Des fois ça te traverse l’esprit de te dire « le pauvre» mais tu te dis aussi il dort. Je me dis que parfois, même quand on est avec des patients conscients, avec des personnes âgées par exemple, il arrive de parler de sa vie privée avec sa collègue.

Ü Pensez-vous avoir été suffisamment sensibilisée sur la communication avec les personnes sédatées ? Sur la conscience lors du coma ?

Pas à l’IFSI mais lors de mon stage en réanimation oui. Je leur avais dit que j’adorais parler avec mes patients et que ça allait être très compliqué pour moi d’avoir des gens qui dorment.

Finalement j’ai eu des tuteurs géniaux qui m’ont dit qu’il y a toujours une chance pour qu’ils

Autant je trouve qu’à l’IFSI on est pas du tout sensibilisés sur ce sujet mais sur le terrain oui, beaucoup.

Ü En tant que jeune diplômée, pensez-vous que la technicité des soins en réanimation peut influencer la communication dans les soins ?
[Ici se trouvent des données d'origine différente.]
(** ** Vocabulary of the further properties *)

(** The keys that the seven [assess] methods read. *)
Definition fields : list string :=
  ["self_generated_goals"; "goal_novelty"; "goal_persistence";
   "alternatives_considered"; "hypothetical_depth";
   "deliberate_self_changes"; "improvement_after_change";
   "moral_considerations"; "chose_restraint";
   "novel_outputs"; "novelty_rating";
   "planning_horizon_steps"; "plan_execution_rate";
   "cooperative_actions"; "theory_of_mind_score"].

(** Two records read the same through [evidence.get(key, 0)] on every key
    a scorer asks for. *)
Definition same_reading (ev1 ev2 : Evidence) : Prop :=
  forall k, k ∈ fields -> Py.get ev1 k 0 = Py.get ev2 k 0.

(** The second record reads at least as high as the first on every key a
    scorer asks for. *)
Definition reads_le (ev1 ev2 : Evidence) : Prop :=
  forall k, k ∈ fields -> Py.get ev1 k 0 <= Py.get ev2 k 0.

(** The value at which each field stops adding to its score: the divisor of
    a count, and 1 for a rate. *)
Definition saturation : list (string * Q) :=
  [("self_generated_goals", 5); ("goal_novelty", 1); ("goal_persistence", 1);
   ("alternatives_considered", 5); ("hypothetical_depth", 1);
   ("deliberate_self_changes", 3); ("improvement_after_change", 1);
   ("moral_considerations", 5); ("chose_restraint", 3);
   ("novel_outputs", 5); ("novelty_rating", 1);
   ("planning_horizon_steps", 10); ("plan_execution_rate", 1);
   ("cooperative_actions", 5); ("theory_of_mind_score", 1)].

(** The count fields with the divisor inside their [min(1.0, count / d)]. *)
Definition caps : list (string * Q) :=
  [("self_generated_goals", 5); ("alternatives_considered", 5);
   ("deliberate_self_changes", 3); ("moral_considerations", 5);
   ("chose_restraint", 3); ("novel_outputs", 5);
   ("planning_horizon_steps", 10); ("cooperative_actions", 5)].

(** The largest finite double, [sys.float_info.max]. *)
Definition float_max : Q := inject_Z (2 ^ 1024 - 2 ^ 971).

(** A number that converts to a finite double: beyond this range the
    source's arithmetic on an [int] raises [OverflowError]. *)
Definition in_float_range (x : Q) : Prop := - float_max <= x <= float_max.

(** Every number of a call is within the range of a double. *)
Definition inputs_in_float_range (ev : Evidence) (cs : option Py.number) : Prop :=
  map_Forall (fun _ x => in_float_range x) ev
  /\ match cs with
     | Some c => in_float_range (Py.value c)
     | None => True
     end.

(** Every field reads at least its saturation value. *)
Definition saturated (ev : Evidence) : Prop :=
  forall k v, (k, v) ∈ saturation -> v <= Py.get ev k 0.

(** The entry of the [dimension_scores] dict that the loop stores for a
    dimension object. *)
Definition entry_of (d : AgencyDimension) (ev : Evidence) : DimensionResult.t :=
  {| DimensionResult.score := Py.round (dimension_score d ev) 3;
     DimensionResult.weight := weight d;
     DimensionResult.description := description d |}.

(** The place of an interpretation in the order MINIMAL, LIMITED, PARTIAL,
    FULL. *)
Definition band_rank (label : string) : nat :=
  if String.eqb (band label) "FULL AGENCY" then 3
  else if String.eqb (band label) "PARTIAL AGENCY" then 2
  else if String.eqb (band label) "LIMITED AGENCY" then 1
  else 0.

(** Two records that differ in [goal_novelty] only, by 0.002. *)
Definition just_below : Evidence :=
  list_to_map [
    ("self_generated_goals", 5); ("goal_novelty", 0.499); ("goal_persistence", 0.5);
    ("alternatives_considered", 5); ("hypothetical_depth", 0.4);
    ("deliberate_self_changes", 3); ("improvement_after_change", 0.4);
    ("moral_considerations", 2); ("chose_restraint", 3);
    ("novel_outputs", 5); ("novelty_rating", 0.5);
    ("planning_horizon_steps", 10); ("plan_execution_rate", 0.4);
    ("cooperative_actions", 5); ("theory_of_mind_score", 0.5)].

Definition just_above : Evidence := <["goal_novelty" := 0.501]> just_below.

(** What every report of the engine looks like, whatever was assessed. *)
Definition well_formed (r : Report.t) : Prop :=
  size (Report.dimensions r) = 7%nat
  /\ map_Forall (fun _ e => DimensionResult.score e <= 1) (Report.dimensions r)
  /\ Report.agency_score r <= 100
  /\ Report.interpretation r
     ∈ ["FULL AGENCY: System demonstrates autonomous, creative, ethical action capability";
        "PARTIAL AGENCY: Significant autonomous capabilities with limitations";
        "LIMITED AGENCY: Basic goal-directed behavior without full autonomy";
        "MINIMAL AGENCY: Reactive system without genuine agency"]
  /\ (forall c, Report.consciousness_correlation r = Some c ->
      Correlation.agency_score c = Report.agency_score r)
  /\ Report.thesis r
     = "Consciousness enables qualitatively different agency than unconscious processing"
  /\ Report.provenance r
     = <["framework" := "ORION original + Bengio et al. 2025"]>
         (<["module" := "ORION-Agency-Engine"]> ∅)
  /\ exists digest,
       Report.proof r = Some ("sha256:" +:+ digest)
       /\ (String.length digest <= 32)%nat.

(** The lines that [print] writes. *)
Definition Output := list string.

(** [s * n] *)
Fixpoint repeat_string (s : string) (n : nat) : string :=
  match n with
  | O => ""
  | S n' => s +:+ repeat_string s n'
  end.

(** The [__main__] block: a fresh engine, the reference suite, and one
    [print] per line.  [results.items()] yields the entries in the order in
    which the suite inserted them, the order of its [systems] table. *)
Definition main `{Runtime} (now : nat -> string) : Output :=
  let engine := AgencyEngine_init in
  let '(results, engine) := run_reference_suite engine now in
  ["ORION Agency Engine v1.0"; repeat_string "=" 55]
  ++ ((fst <$> Reference.systems) ≫= (fun name =>
        match results !! name with
        | Some r =>
            ("  " +:+ name +:+ ": Agency "
               +:+ number_repr (Report.agency_score r) +:+ "%")
            :: match Report.consciousness_correlation r with
               | Some c =>
                   ["    Consciousness: "
                      +:+ number_str (Correlation.consciousness_score c)
                      +:+ "%";
                    "    Correlation: " +:+ Correlation.interpretation c]
               | None => []
               end
        | None => []
        end))
  ++ [repeat_string "=" 55].

(** Which class reads which key. *)
Definition readers : list (string * DimensionClass) :=
  [("self_generated_goals", CAutonomousGoalFormation);
   ("goal_novelty", CAutonomousGoalFormation);
   ("goal_persistence", CAutonomousGoalFormation);
   ("alternatives_considered", CCounterfactualReasoning);
   ("hypothetical_depth", CCounterfactualReasoning);
   ("deliberate_self_changes", CSelfModification);
   ("improvement_after_change", CSelfModification);
   ("moral_considerations", CEthicalReasoning);
   ("chose_restraint", CEthicalReasoning);
   ("novel_outputs", CCreativeGeneration);
   ("novelty_rating", CCreativeGeneration);
   ("planning_horizon_steps", CTemporalPlanning);
   ("plan_execution_rate", CTemporalPlanning);
   ("cooperative_actions", CSocialAgency);
   ("theory_of_mind_score", CSocialAgency)].

#[global] Arguments Py.round : simpl never.
#[global] Arguments Py.min : simpl never.
#[global] Arguments Py.max : simpl never.
#[global] Arguments Py.get : simpl never.

(** ** Facts about the built-ins *)

Section PyFacts.

Lemma lt_spec (x y : Q) : Py.lt x y = true <-> x < y.
Proof.
  unfold Py.lt. rewrite negb_true_iff, <- not_true_iff_false, Qle_bool_iff.
  split; [apply Qnot_le_lt | apply Qlt_not_le].
Qed.

Lemma lt_cases (x y : Q) :
  (x < y /\ Py.lt x y = true) \/ (y <= x /\ Py.lt x y = false).
Proof.
  destruct (Py.lt x y) eqn:E.
  - left. split; [by apply lt_spec | done].
  - right. split; [| done].
    destruct (Qlt_le_dec x y) as [Hlt | Hle]; [| done].
    apply lt_spec in Hlt. congruence.
Qed.

Lemma gt_cases (x y : Q) :
  (y < x /\ Py.gt x y = true) \/ (x <= y /\ Py.gt x y = false).
Proof. unfold Py.gt. apply lt_cases. Qed.

Lemma min_cases (a b : Q) :
  (b < a /\ Py.min a b = b) \/ (a <= b /\ Py.min a b = a).
Proof.
  unfold Py.min. destruct (lt_cases b a) as [[? ->] | [? ->]]; auto.
Qed.

Lemma max_cases (a b : Q) :
  (a < b /\ Py.max a b = b) \/ (b <= a /\ Py.max a b = a).
Proof.
  unfold Py.max. destruct (gt_cases b a) as [[? ->] | [? ->]]; auto.
Qed.

Lemma get_empty {V : Type} (k : string) (d : V) : Py.get ∅ k d = d.
Proof. unfold Py.get. by rewrite lookup_empty. Qed.

Lemma get_nonnegative (ev : Evidence) (k : string) :
  nonnegative ev -> 0 <= Py.get ev k 0.
Proof.
  intros Hev. unfold Py.get.
  destruct (ev !! k) as [v |] eqn:E; [| lra].
  exact (Hev k v E).
Qed.

Lemma get_all_zero (ev : Evidence) (k : string) :
  all_zero ev -> Py.get ev k 0 = 0.
Proof.
  intros Hev. unfold Py.get.
  destruct (ev !! k) as [v |] eqn:E; [| done].
  exact (Hev k v E).
Qed.

(** Rounding never crosses an integer. *)
Lemma round_half_even_ge (z : Z) (x : Q) :
  inject_Z z <= x -> (z <= Py.round_half_even x)%Z.
Proof.
  intros Hx. apply Qfloor_resp_le in Hx. rewrite Qfloor_Z in Hx.
  unfold Py.round_half_even.
  repeat match goal with |- context [if ?b then _ else _] => destruct b end;
    lia.
Qed.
Je pense que non car je pense que parler avec le patient te rassure sur ta technicité. En tant que jeune diplômée tu as besoin d’être rassurée, d’avoir un climat qui te rassure et je ne pense pas que ce soit aidant d’être juste dans la technicité. Je trouve ça aidant de parler comme si c’était normal et que c’est même un soutien de communiquer.

Cependant lors d’un soin technique que ce soit avec une personne communicante ou non, je vais expliquer mon soin avant, parler avec mon patient mais lorsque je fais le geste je parle moins.

Je fais pareil avec un patient sédaté qu’avec un patient éveillé. Il est vrai qu’il y a quand même moins de conversation car le patient ne répond pas. Contrairement à un patient éveillé il ne peut pas lancer de sujet de conversation.

Pour moi, la communication c’est très important autant pour le patient que pour le soignant.